Extracted data entries:
(* ===== verification/Machine.v ===== *)
(** * machine/machine.cc, translate.cc and the interpreter of mipssim.cc

    The simulated CPU: registers, main memory and the page table or TLB.
    [Translate], [ReadMem], [WriteMem] and [OneInstruction] are the member
    functions. Where the code calls [RaiseException] and returns, the model returns
    [Trap]: the machine as [ExceptionHandler] finds it, with the exception. *)

From stdpp Require Import prelude list numbers.
From S2P Require Import Prelude Params Mips.

Open Scope Z_scope.

Inductive ExceptionType :=
| NoException | SyscallException | PageFaultException | ReadOnlyException
| BusErrorException | AddressErrorException | OverflowException | IllegalInstrException.

#[export] Instance ExceptionType_eq_dec : EqDecision ExceptionType.
Proof. solve_decision. Defined.

Record TranslationEntry := mkEntry {
  virtualPage : Z;
  physicalPage : Z;
  valid : bool;
  readOnly : bool;
  use : bool;
  dirty : bool }.

Record Machine := mkMachine {
  mainMemory : list Z;
  registers : list Z;
  tlb : option (list TranslationEntry);
  pageTable : option (list TranslationEntry);
  pageTableSize : Z }.

Definition with_registers (m : Machine) (r : list Z) : Machine :=
  mkMachine (mainMemory m) r (tlb m) (pageTable m) (pageTableSize m).
Definition with_memory (m : Machine) (b : list Z) : Machine :=
  mkMachine b (registers m) (tlb m) (pageTable m) (pageTableSize m).
Definition with_tlb (m : Machine) (t : list TranslationEntry) : Machine :=
  mkMachine (mainMemory m) (registers m) (Some t) (pageTable m) (pageTableSize m).
Definition with_pageTable (m : Machine) (t : list TranslationEntry) : Machine :=
  mkMachine (mainMemory m) (registers m) (tlb m) (Some t) (pageTableSize m).

(** [Machine::Machine] without a TLB: everything zero. *)
Definition Machine_new : Machine :=
  mkMachine (replicate (Z.to_nat MemorySize) 0) (replicate (Z.to_nat NumTotalRegs) 0)
    None None 0.

Definition ReadRegister (m : Machine) (num : Z) : outcome Z :=
  ASSERT ((0 <=? num) && (num <? NumTotalRegs));;
  arr_get (registers m) num.

Definition WriteRegister (m : Machine) (num value : Z) : outcome Machine :=
  ASSERT ((0 <=? num) && (num <? NumTotalRegs));;
  r ← arr_set (registers m) num value;
  Ok (with_registers m r).

(** [registers[i]] and [registers[i] = v] inside the simulator. *)
Definition getR (m : Machine) (i : Z) : outcome Z := arr_get (registers m) i.
Definition setR (m : Machine) (i v : Z) : outcome Machine :=
  r ← arr_set (registers m) i v;
  Ok (with_registers m r).

Definition DelayedLoad (m : Machine) (nextReg nextValue : Z) : outcome Machine :=
  target ← getR m LoadReg;
  v ← getR m LoadValueReg;
  m ← setR m target v;
  m ← setR m LoadReg nextReg;
  m ← setR m LoadValueReg nextValue;
  setR m 0 0.

(** The part of [RaiseException] before the kernel's handler runs. *)
Definition RaiseException (m : Machine) (badVAddr : Z) : outcome Machine :=
  m ← setR m BadVAddrReg badVAddr;
  DelayedLoad m 0 0.

(** ** Address translation *)

(** The part of a page table entry that the hardware does not write. *)
Definition mapping (e : TranslationEntry) : Z * Z * bool * bool := (virtualPage e, physicalPage e, valid e, readOnly e).

(** Does [virtAddr] break the alignment that [size] needs? *)
Definition misaligned (virtAddr size : Z) : bool :=
  ((size =? 4) && negb (Z.land virtAddr 0x3 =? 0)) ||
  ((size =? 2) && negb (Z.land virtAddr 0x1 =? 0)).

(** The first valid TLB entry for [vpn]. The constructor allocates [TLBSize] entries and nothing
    replaces the array, so that the loop to [TLBSize] ends with the list. *)
Fixpoint tlb_find (t : list TranslationEntry) (vpn : Z) (i : Z)
    : option (Z * TranslationEntry) :=
  match t with
  | [] => None
  | e :: t =>
      if valid e && (u32 (virtualPage e) =? vpn) then Some (i, e)
      else tlb_find t vpn (i + 1)
  end.

(** The entry that maps [vpn]: its index in the table, or the exception. *)
Definition find_entry (m : Machine) (vpn : Z)
    : outcome (ExceptionType + Z * TranslationEntry) :=
  match tlb m, pageTable m with
  | None, Some pt =>
      if pageTableSize m <=? vpn then Ok (inl AddressErrorException)
      else
        e ← arr_get pt vpn;
        if negb (valid e) then Ok (inl PageFaultException) else Ok (inr (vpn, e))
  | Some t, None =>
      match tlb_find t vpn 0 with
      | None => Ok (inl PageFaultException)
      | Some (i, e) => Ok (inr (i, e))
      end
  | _, _ => AssertFail
  end.

(** Stores the entry back into the table it came from. *)
Definition store_entry (m : Machine) (i : Z) (e : TranslationEntry) : outcome Machine :=
  match tlb m, pageTable m with
  | None, Some pt => pt ← arr_set pt i e; Ok (with_pageTable m pt)
  | Some t, None => t ← arr_set t i e; Ok (with_tlb m t)
  | _, _ => AssertFail
  end.

(** [Machine::Translate] of the builds without [VM]: the exception, or the physical
    address; the use and dirty bits change on success only. *)
Definition Translate (m : Machine) (virtAddr size : Z) (writing : bool)
    : outcome (Machine * (ExceptionType + Z)) :=
  if misaligned virtAddr size then Ok (m, inl AddressErrorException)
  else
    let vpn := u32 virtAddr `div` PageSize in
    let offset := u32 virtAddr `mod` PageSize in
    found ← find_entry m vpn;
    match found with
    | inl exc => Ok (m, inl exc)
    | inr (i, entry) =>
        if readOnly entry && writing then Ok (m, inl ReadOnlyException)
        else
          let pageFrame := u32 (physicalPage entry) in
          if NumPhysPages <=? pageFrame then Ok (m, inl BusErrorException)
          else
            m ← store_entry m i
                  (mkEntry (virtualPage entry) (physicalPage entry) (valid entry)
                     (readOnly entry) true (if writing then true else dirty entry));
            let physAddr := s32 (pageFrame * PageSize + offset) in
            ASSERT ((0 <=? physAddr) && (physAddr + size <=? MemorySize));;
            Ok (m, inr physAddr)
    end.

(** ** Memory access *)

(** A memory access, or an instruction, ends normally or in a trap. *)
Inductive result (A : Type) :=
| Done (m : Machine) (a : A)
| Trap (m : Machine) (which : ExceptionType) (badVAddr : Z).
Arguments Done {A} m a.
Arguments Trap {A} m which badVAddr.

(** A byte read through a [char], which is signed on the host. *)
Definition s8 (b : Z) : Z := if 128 <=? b then b - 256 else b.

Definition ReadMem (m : Machine) (addr size : Z) : outcome (result Z) :=
  '(m, t) ← Translate m addr size false;
  match t with
  | inl exc => m ← RaiseException m addr; Ok (Trap m exc addr)
  | inr pa =>
      if size =? 1 then
        b ← arr_get (mainMemory m) pa;
        Ok (Done m (s8 b))
      else if size =? 2 then
        b0 ← arr_get (mainMemory m) pa;
        b1 ← arr_get (mainMemory m) (pa + 1);
        Ok (Done m (bytes_word b0 b1 0 0))
      else if size =? 4 then
        b0 ← arr_get (mainMemory m) pa;
        b1 ← arr_get (mainMemory m) (pa + 1);
        b2 ← arr_get (mainMemory m) (pa + 2);
        b3 ← arr_get (mainMemory m) (pa + 3);
        Ok (Done m (s32 (bytes_word b0 b1 b2 b3)))
      else AssertFail
  end.

(** Stores bytes at consecutive addresses. *)
Fixpoint store_bytes (mem : list Z) (pa : Z) (bs : list Z) : outcome (list Z) :=
  match bs with
  | [] => Ok mem
  | b :: bs => mem ← arr_set mem pa b; store_bytes mem (pa + 1) bs
  end.

Definition WriteMem (m : Machine) (addr size value : Z) : outcome (result unit) :=
  '(m, t) ← Translate m addr size true;
  match t with
  | inl exc => m ← RaiseException m addr; Ok (Trap m exc addr)
  | inr pa =>
      bs ← (if size =? 1 then Ok [Z.land value 0xff]
            else if size =? 2 then Ok (take 2 (word_bytes (Z.land value 0xffff)))
            else if size =? 4 then Ok (word_bytes (u32 value))
            else AssertFail);
      mem ← store_bytes (mainMemory m) pa bs;
      Ok (Done (with_memory m mem) ())
  end.

(** ** The interpreter *)

Definition SIGN_BIT : Z := 0x80000000.
Definition IndexToAddr (x : Z) : Z := s32 (Z.shiftl x 2).

(** [z & SIGN_BIT] as a condition. *)
Definition sign_bit (z : Z) : bool := negb (Z.land (u32 z) SIGN_BIT =? 0).

(** The locals that the cases of the [switch] leave for the end of
    [OneInstruction]. *)
Record after := mkAfter { pcAfter : Z; nextLoadReg : Z; nextLoadValue : Z }.

Definition trap {A} (m : Machine) (which : ExceptionType) (badVAddr : Z)
    : outcome (result A) :=
  m ← RaiseException m badVAddr; Ok (Trap m which badVAddr).

(** Continues with the value of a memory access unless it trapped. *)
Definition on_done {A B} (r : outcome (result A)) (k : Machine -> A -> outcome (result B))
    : outcome (result B) :=
  r ← r;
  match r with
  | Done m a => k m a
  | Trap m which bad => Ok (Trap m which bad)
  end.

(** [registers[dst] = v] and nothing else. *)
Definition set_and_go (m : Machine) (dst v pc : Z) : outcome (result after) :=
  m ← setR m dst v; Ok (Done m (mkAfter pc 0 0)).

(** A conditional branch relative to [NextPCReg]. *)
Definition branch_if (c : bool) (m : Machine) (next extra pc : Z) : outcome (result after) :=
  Ok (Done m (mkAfter (if c then s32 (next + IndexToAddr extra) else pc) 0 0)).

(** The [switch] of [OneInstruction], in the order of the source and in four parts;
    [next] is [registers[NextPCReg]]. *)
Definition exec_ADD_to_DIVU (m : Machine) (i : Instruction) (next : Z) : outcome (result after) :=
  let pc := s32 (next + 4) in
  let rs := i_rs i in let rt := i_rt i in let rd := i_rd i in let extra := i_extra i in
  match opCode i with
  | OP_ADD =>
      a ← getR m rs; b ← getR m rt;
      let sum := s32 (a + b) in
      if negb (sign_bit (Z.lxor a b)) && sign_bit (Z.lxor a sum)
      then trap m OverflowException 0
      else set_and_go m rd sum pc
  | OP_ADDI =>
      a ← getR m rs;
      let sum := s32 (a + extra) in
      if negb (sign_bit (Z.lxor a extra)) && sign_bit (Z.lxor extra sum)
      then trap m OverflowException 0
      else set_and_go m rt sum pc
  | OP_ADDIU => a ← getR m rs; set_and_go m rt (s32 (a + extra)) pc
  | OP_ADDU => a ← getR m rs; b ← getR m rt; set_and_go m rd (s32 (a + b)) pc
  | OP_AND => a ← getR m rs; b ← getR m rt; set_and_go m rd (Z.land a b) pc
  | OP_ANDI => a ← getR m rs; set_and_go m rt (Z.land a (Z.land extra 0xffff)) pc
  | OP_BEQ => a ← getR m rs; b ← getR m rt; branch_if (a =? b) m next extra pc
  | OP_BGEZAL =>
      m ← setR m RetAddrReg (s32 (next + 4));
      a ← getR m rs; branch_if (negb (sign_bit a)) m next extra pc
  | OP_BGEZ => a ← getR m rs; branch_if (negb (sign_bit a)) m next extra pc
  | OP_BGTZ => a ← getR m rs; branch_if (0 <? a) m next extra pc
  | OP_BLEZ => a ← getR m rs; branch_if (a <=? 0) m next extra pc
  | OP_BLTZAL =>
      m ← setR m RetAddrReg (s32 (next + 4));
      a ← getR m rs; branch_if (sign_bit a) m next extra pc
  | OP_BLTZ => a ← getR m rs; branch_if (sign_bit a) m next extra pc
  | OP_BNE => a ← getR m rs; b ← getR m rt; branch_if (negb (a =? b)) m next extra pc
  | OP_DIV =>
      b ← getR m rt;
      if b =? 0 then
        m ← setR m LoReg 0; m ← setR m HiReg 0; Ok (Done m (mkAfter pc 0 0))
      else
        a ← getR m rs;
        (* INT_MIN / -1 is undefined: the host's division instruction traps *)
        if (a =? - two31) && (b =? -1) then Undef
        else
          m ← setR m LoReg (cdiv a b);
          m ← setR m HiReg (cmod a b);
          Ok (Done m (mkAfter pc 0 0))
  | OP_DIVU =>
      a ← getR m rs; b ← getR m rt;
      if u32 b =? 0 then
        m ← setR m LoReg 0; m ← setR m HiReg 0; Ok (Done m (mkAfter pc 0 0))
      else
        m ← setR m LoReg (s32 (u32 a `div` u32 b));
        m ← setR m HiReg (s32 (u32 a `mod` u32 b));
        Ok (Done m (mkAfter pc 0 0))
  | _ => AssertFail
  end.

**TASK PROMPT:** The required output is the stretch of entries above from the line containing "tlb : option (list TranslationEntry);" through the line containing "DelayedLoad m 0 0.", reproduced exactly.

**RESULT OF THE TASK:**
  tlb : option (list TranslationEntry);
  pageTable : option (list TranslationEntry);
  pageTableSize : Z }.

Definition with_registers (m : Machine) (r : list Z) : Machine :=
  mkMachine (mainMemory m) r (tlb m) (pageTable m) (pageTableSize m).
Definition with_memory (m : Machine) (b : list Z) : Machine :=
  mkMachine b (registers m) (tlb m) (pageTable m) (pageTableSize m).
Definition with_tlb (m : Machine) (t : list TranslationEntry) : Machine :=
  mkMachine (mainMemory m) (registers m) (Some t) (pageTable m) (pageTableSize m).
Definition with_pageTable (m : Machine) (t : list TranslationEntry) : Machine :=
  mkMachine (mainMemory m) (registers m) (tlb m) (Some t) (pageTableSize m).

(** [Machine::Machine] without a TLB: everything zero. *)
Definition Machine_new : Machine :=
  mkMachine (replicate (Z.to_nat MemorySize) 0) (replicate (Z.to_nat NumTotalRegs) 0)
    None None 0.

Definition ReadRegister (m : Machine) (num : Z) : outcome Z :=
  ASSERT ((0 <=? num) && (num <? NumTotalRegs));;
  arr_get (registers m) num.

Definition WriteRegister (m : Machine) (num value : Z) : outcome Machine :=
  ASSERT ((0 <=? num) && (num <? NumTotalRegs));;
  r ← arr_set (registers m) num value;
  Ok (with_registers m r).

(** [registers[i]] and [registers[i] = v] inside the simulator. *)
Definition getR (m : Machine) (i : Z) : outcome Z := arr_get (registers m) i.
Definition setR (m : Machine) (i v : Z) : outcome Machine :=
  r ← arr_set (registers m) i v;
  Ok (with_registers m r).

Definition DelayedLoad (m : Machine) (nextReg nextValue : Z) : outcome Machine :=
  target ← getR m LoadReg;
  v ← getR m LoadValueReg;
  m ← setR m target v;
  m ← setR m LoadReg nextReg;
  m ← setR m LoadValueReg nextValue;
  setR m 0 0.

(** The part of [RaiseException] before the kernel's handler runs. *)
Definition RaiseException (m : Machine) (badVAddr : Z) : outcome Machine :=
  m ← setR m BadVAddrReg badVAddr;
  DelayedLoad m 0 0.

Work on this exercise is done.